[Saved entries]
· · · · · · ·

(* ===== verification/TaskCache.v ===== *)
(** * The task cache

    [TaskCache], [WritableTaskCache] and [ReadableTaskCache] of
    server/src/remote_tasks/task_cache.rs as operations on the files of the cache directory.
    Writers hold the exclusive lock and readers the shared one, so the operations below do not
    interleave; what can happen inside one is an I/O error or a crash at any file operation,
    which the fault schedule of [Disk] covers. *)
From S2P Require Import Prelude RustStr Remotes Disk TaskArchive.

(** Sizes and limits of [TaskCache::new]; the paths are those of the cache directory. *)
Record TaskCache := {
  max_files : Z;           (* u32 *)
  uncompressed_files : Z;  (* u32 *)
  rotate_after : Z;        (* u64, seconds *)
  journal_max_size : Z;    (* u64, bytes *)
}.

Inductive GetTasks := All | Active | Archived.

(** A [for] loop that threads a value. *)
Fixpoint fold_io {A B} (step : B → A → IO B) (acc : B) (l : list A) : IO B :=
  match l with
  | [] => mret acc
  | x :: l' => acc' ← step acc x; fold_io step acc' l'
  end.

(** ** Directory listing *)
Definition archive_files_with_dupes : IO (list ArchiveFile) :=
  names ← fs_read_dir;
  mret (sort_by compare_files (filter_map parse_archive_filename names)).

Definition archive_files : IO (list ArchiveFile) :=
  names ← archive_files_with_dupes;
  mret (dedup_by_key af_starttime names).

(** ** Writers: a temporary file, flushed, synced and renamed over the original *)
Definition writer (f : ArchiveFile) : IO () :=
  _ ← syscall;
  if compressed f then syscall else mret ().
Definition commit (f : ArchiveFile) (content : file) : IO () :=
  _ ← context "could not fsync" syscall;
  context "failed to replace" (fs_replace (path f) content).

Section ops.
Context `{UpidEnv} `{TaskJson} `{Reads}.

Definition new_file (now : Z) (compress : bool) : IO ArchiveFile :=
  let f := {| path := archive_path now compress; compressed := compress;
              af_starttime := now |} in
  _ ← writer f; _ ← commit f []; mret f.

(** ** State file *)
Definition read_state : IO State :=
  r ← attempt (fs_open STATE_FILENAME);
  mret match r with
       | Ok content => default default_state (state_from_json content)
       | Err e => default_state (* missing, or logged *)
       end.

Definition write_state (s : State) : IO () := fs_replace STATE_FILENAME (state_to_json s).

(** ** Reading *)
Definition corrupted_of (f : ArchiveFile) (items : list (result error TaskCacheItem))
    : list ArchiveFile :=
  if (af_starttime f =? 0)%Z then []
  else filter_map (λ r, match r with Ok _ => None | Err _ => Some f end) items.

(** [InnerTaskArchiveIterator] on the files in the order they are popped: the items, and the
    files recorded as corrupted. *)
Fixpoint read_files (files : list ArchiveFile)
    : IO (list (result error TaskCacheItem) * list ArchiveFile) :=
  match files with
  | [] => mret ([], [])
  | f :: files' =>
      r ← attempt (file_iter f);
      match r with
      | Ok (Some items) =>
          rest ← read_files files';
          mret (items ++ rest.1, corrupted_of f items ++ rest.2)
      | Ok None => read_files files'
      | Err _ => read_files files'
      end
  end.

(** [TaskArchiveIterator::new], consumed to the end. *)
Definition iterate (journal : option string) (files : list ArchiveFile)
    : IO (list TaskCacheItem * list ArchiveFile) :=
  match journal with
  | None =>
      inner ← read_files (reverse files);
      mret (ok_items inner.1, inner.2)
  | Some j =>
      r ← attempt (fs_open j);
      match r with
      | Ok content =>
          lines ← read_lines content;
          inner ← read_files (reverse files);
          mret (merge_iter (journal_tasks lines) (ok_items inner.1), inner.2)
      | Err e =>
          match kind e with
          | NotFound =>
              inner ← read_files (reverse files);
              mret (ok_items inner.1, inner.2)
          | OtherIo => fail e
          end
      end
  end.

(** [get_tasks_impl], with the corrupted files a reader can take afterwards *)
Definition get_tasks_impl (mode : GetTasks) : IO (list TaskCacheItem * list ArchiveFile) :=
  match mode with
  | All =>
      files ← archive_files;
      iterate (Some WAL_FILENAME) (reverse files ++ [active_file])
  | Active => iterate None [active_file]
  | Archived =>
      files ← archive_files;
      iterate (Some WAL_FILENAME) (reverse files)
  end.

Definition get_tasks (mode : GetTasks) : IO (list TaskCacheItem) :=
  r ← context "failed to create task archive iterator" (get_tasks_impl mode); mret r.1.

(** ** Merging into the archive *)
Definition merge_single_archive_file (tasks : list TaskCacheItem) (f : ArchiveFile)
    : IO ArchiveFileState :=
  match tasks with
  | [] => mret Valid
  | _ =>
      _ ← writer f;
      r ← file_iter f;
      match r with
      | None => fail (Error OtherIo ["task archive file disappeared while merging tasks"])
      | Some items =>
          _ ← commit f (write_tasks (merge_iter (ok_items items) tasks));
          mret (items_state items)
      end
  end.

(** The archive files still to be filled: the current one, the ones after it, the tasks
    collected for the current one and the corrupted files seen. *)
Record merge_cursor := Cursor {
  current : option ArchiveFile;
  rest : list ArchiveFile;
  tasks_for_current_file : list TaskCacheItem;
  corrupted : list ArchiveFile;
}.

Definition note_corrupted (st : ArchiveFileState) (f : ArchiveFile) (l : list ArchiveFile)
    : list ArchiveFile := if corrupted_state st then l ++ [f] else l.

(** [while next.is_some()]: finish files until one may hold a task that started at [start] *)
Fixpoint skip_ahead (start : Z) (cur : option ArchiveFile) (rest : list ArchiveFile)
    (buf : list TaskCacheItem) (corr : list ArchiveFile) : IO merge_cursor :=
  match rest with
  | [] => mret (Cursor cur [] buf corr)
  | next :: rest' =>
      match cur with
      | Some c =>
          if (af_starttime c <=? start)%Z then mret (Cursor cur rest buf corr)
          else
            st ← context "failed to merge archive file" (merge_single_archive_file buf c);
            skip_ahead start (Some next) rest' [] (note_corrupted st c corr)
      | None => skip_ahead start (Some next) rest' buf corr
      end
  end.

Definition merge_step (cur : merge_cursor) (t : TaskCacheItem) : IO merge_cursor :=
  cur ← skip_ahead (starttime t) (current cur) (rest cur)
          (tasks_for_current_file cur) (corrupted cur);
  let keep := Cursor (current cur) (rest cur) (tasks_for_current_file cur ++ [t])
                (corrupted cur) in
  mret match current cur with
       | Some c => if (starttime t <? af_starttime c)%Z then cur else keep
       | None => keep
       end.

Definition merge_tasks_into_archive (tasks : list TaskCacheItem) : IO (list ArchiveFile) :=
  files ← context "failed to read archive files" archive_files;
  cur ← fold_io merge_step (Cursor (head files) (tail files) [] []) tasks;
  match current cur with
  | Some c =>
      st ← context "failed to merge archive file"
             (merge_single_archive_file (tasks_for_current_file cur) c);
      mret (note_corrupted st c (corrupted cur))
  | None => mret (corrupted cur)
  end.

Definition request_repair (corrupted_archive_files : list ArchiveFile) : IO () :=
  match af_starttime <$> corrupted_archive_files with
  | [] => mret ()
  | z :: zs =>
      state ← read_state;
      context "failed to write state when resetting cutoff after archive file corruption event"
        (write_state (lower_cutoffs (foldr Z.min z zs) state))
  end.

(** ** Journal *)
Definition apply_journal : IO () :=
  r ← attempt (fs_open WAL_FILENAME);
  match r with
  | Err e => match kind e with NotFound => mret () | OtherIo => fail e end
  | Ok content =>
      lines ← read_lines content;
      corrupted_archive_files ← merge_tasks_into_archive (journal_tasks lines);
      _ ← context "failed to truncate journal file" (fs_truncate WAL_FILENAME);
      match corrupted_archive_files with
      | [] => mret ()
      | _ => request_repair corrupted_archive_files
      end
  end.

Context (cache : TaskCache).

Definition apply_journal_if_too_large : IO () :=
  size ← context "failed to read metadata of journal file" (fs_size WAL_FILENAME);
  if (journal_max_size cache <? size)%Z then apply_journal else mret ().

(** The node name a task's cutoff is kept under. *)
Definition cutoff_node (u : RemoteUpid) (n : NativeUpid) : string :=
  match ru_type u with Pve => native_node n | Pbs => "localhost" end.

(** One finished task: out of the active set, its node's cutoff raised, a journal line. *)
Definition journal_step (succ : NodeFetchSuccessMap)
    (acc : gmap RemoteUpid TaskCacheItem * State) (t : TaskCacheItem)
    : IO (gmap RemoteUpid TaskCacheItem * State) :=
  let active := delete (upid t) acc.1 in
  match native_upid (upid t) with
  | Err _ => mret (active, acc.2)
  | Ok n =>
      let node := cutoff_node (upid t) n in
      let r := ru_remote (upid t) in
      let state :=
        if node_successful succ r node
        then update_cutoff_timestamp acc.2 r node
               (λ existing, Z.max (default 0 existing) (starttime t))%Z
        else acc.2 in
      _ ← fs_write_line WAL_FILENAME (task_to_json t);
      mret (active, state)
  end.

(** One task still running: its node's cutoff is at most its start. *)
Definition active_step (succ : NodeFetchSuccessMap) (state : State) (t : TaskCacheItem)
    : State :=
  match native_upid (upid t) with
  | Err _ => state
  | Ok n =>
      let node := cutoff_node (upid t) n in
      let r := ru_remote (upid t) in
      if node_successful succ r node
      then update_cutoff_timestamp state r node
             (λ existing, Z.min (default i64_max existing) (starttime t))%Z
      else state
  end.

Definition write_tasks_to_journal (finished : list TaskCacheItem)
    (active : gmap RemoteUpid TaskCacheItem) (succ : NodeFetchSuccessMap) (state : State)
    : IO (gmap RemoteUpid TaskCacheItem * State) :=
  _ ← fs_open_append WAL_FILENAME;
  acc ← fold_io (journal_step succ) (active, state) finished;
  let state := foldl (active_step succ) acc.2 (snd <$> map_to_list acc.1) in
  _ ← syscall; (* sync_all *)
  mret (acc.1, state).

Definition write_active_tasks (tasks : list TaskCacheItem) : IO () :=
  _ ← writer active_file;
  context "could not finalize 'active' file" (commit active_file (write_tasks tasks)).

(** [HashMap::from_iter]: a later task replaces an earlier one of the same UPID *)
Definition insert_task (m : gmap RemoteUpid TaskCacheItem) (t : TaskCacheItem)
    : gmap RemoteUpid TaskCacheItem := <[upid t := t]> m.

Definition is_running (t : TaskCacheItem) : bool :=
  match endtime t with None => true | Some _ => false end.

(** ** The operations of a writable cache *)
Definition update (new_tasks : list TaskCacheItem) (succ : NodeFetchSuccessMap)
    (drop_tracked : gset RemoteUpid) : IO () :=
  task_iter ← context "failed to create archive iterator for active tasks" (get_tasks Active);
  let kept := base.filter (λ t, upid t ∉ drop_tracked) task_iter in
  let active_tasks :=
    foldl insert_task (foldl insert_task ∅ kept) (base.filter (λ t, is_running t = true) new_tasks) in
  let new_finished_tasks := base.filter (λ t, is_running t = false) new_tasks in
  state ← read_state;
  let state := foldl remove_tracked_task state (elements drop_tracked) in
  acc ← write_tasks_to_journal new_finished_tasks active_tasks succ state;
  _ ← context "failed to write active task file when adding tasks"
        (write_active_tasks
           (sort_by compare_tasks_reverse (snd <$> map_to_list acc.1)));
  _ ← context "failed to update task archive state file when adding tasks"
        (write_state acc.2);
  context "could not apply journal early" apply_journal_if_too_large.

Definition add_tracked_task (t : TaskCacheItem) : IO () :=
  state ← read_state;
  tasks ← context "failed to create active task iterator" (get_tasks Active);
  _ ← context "failed to write active tasks file when adding tracked task"
        (write_active_tasks (sort_by compare_tasks_reverse (tasks ++ [t])));
  context "failed to write state when adding tracked task"
    (write_state (state_add_tracked_task state (upid t))).

(** Create the initial archive files, when there are none. *)
Definition init (now : Z) : IO () :=
  files ← archive_files;
  match files with
  | _ :: _ => mret ()
  | [] =>
      for_each (seqZ 0 (max_files cache)) (λ i,
        _ ← new_file (i64 (now - i64 (u64 (i * rotate_after cache))))
              (uncompressed_files cache <=? i)%Z;
        mret ())
  end.

Definition compress_archive_file (f : ArchiveFile) : IO ArchiveFileState :=
  let nf := set_compressed f true in
  r ← file_iter f;
  match r with
  | None => fail (Error OtherIo ["task archive file disappeared while merging tasks"])
  | Some items =>
      _ ← writer nf;
      _ ← commit nf (write_tasks (ok_items items));
      _ ← context "failed to remove uncompressed archive file" (fs_remove (path f));
      mret (items_state items)
  end.

(** The files of a listing without duplicates, and the duplicates, which are removed. *)
Fixpoint split_dupes (seen : gset Z) (files : list ArchiveFile)
    : list ArchiveFile * list ArchiveFile :=
  match files with
  | [] => ([], [])
  | f :: files' =>
      if decide (af_starttime f ∈ seen)
      then let r := split_dupes seen files' in (r.1, f :: r.2)
      else let r := split_dupes ({[af_starttime f]} ∪ seen) files' in (f :: r.1, r.2)
  end.

Definition start_new_file (now : Z) (files : list ArchiveFile) : IO (list ArchiveFile) :=
  f ← new_file now (uncompressed_files cache =? 0)%Z;
  _ ← apply_journal;
  mret (f :: files).

(** Compress the files that are due, collecting the corrupted ones. *)
Definition compress_step (corr : list ArchiveFile) (f : ArchiveFile) : IO (list ArchiveFile) :=
  if compressed f then mret corr
  else
    st ← context "failed to compress" (compress_archive_file f);
    mret (note_corrupted st f corr).

(** [rotate]: remove duplicates (a failure is logged), start a new file when the newest one
    is old enough, drop the files beyond [max_files], compress what is due. *)
Definition rotate (now : Z) : IO bool :=
  with_dupes ← archive_files_with_dupes;
  let s := split_dupes ∅ with_dupes in
  _ ← for_each s.2 (λ f, _ ← attempt (fs_remove (path f)); mret ());
  let due :=
    match s.1 with
    | bound :: _ => (af_starttime bound <? now)%Z
                    && (i64 (rotate_after cache) <=? i64 (now - af_starttime bound))%Z
    | [] => true
    end in
  files ← (if due then start_new_file now s.1 else mret s.1);
  let keep := take (Z.to_nat (max_files cache)) files in
  _ ← for_each (reverse (drop (Z.to_nat (max_files cache)) files))
        (λ f, context "failed to remove" (fs_remove (path f)));
  corr ← fold_io compress_step [] (drop (Z.to_nat (uncompressed_files cache)) keep);
  _ ← match corr with [] => mret () | _ => request_repair corr end;
  mret due.
End ops.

· · · · · · ·

__PROBLEM REQUIREMENTS__. Please show, exactly as written, every line above that contains the word "GetTasks".

__WRITTEN REPLY__.
Inductive GetTasks := All | Active | Archived.
Definition get_tasks_impl (mode : GetTasks) : IO (list TaskCacheItem * list ArchiveFile) :=
Definition get_tasks (mode : GetTasks) : IO (list TaskCacheItem) :=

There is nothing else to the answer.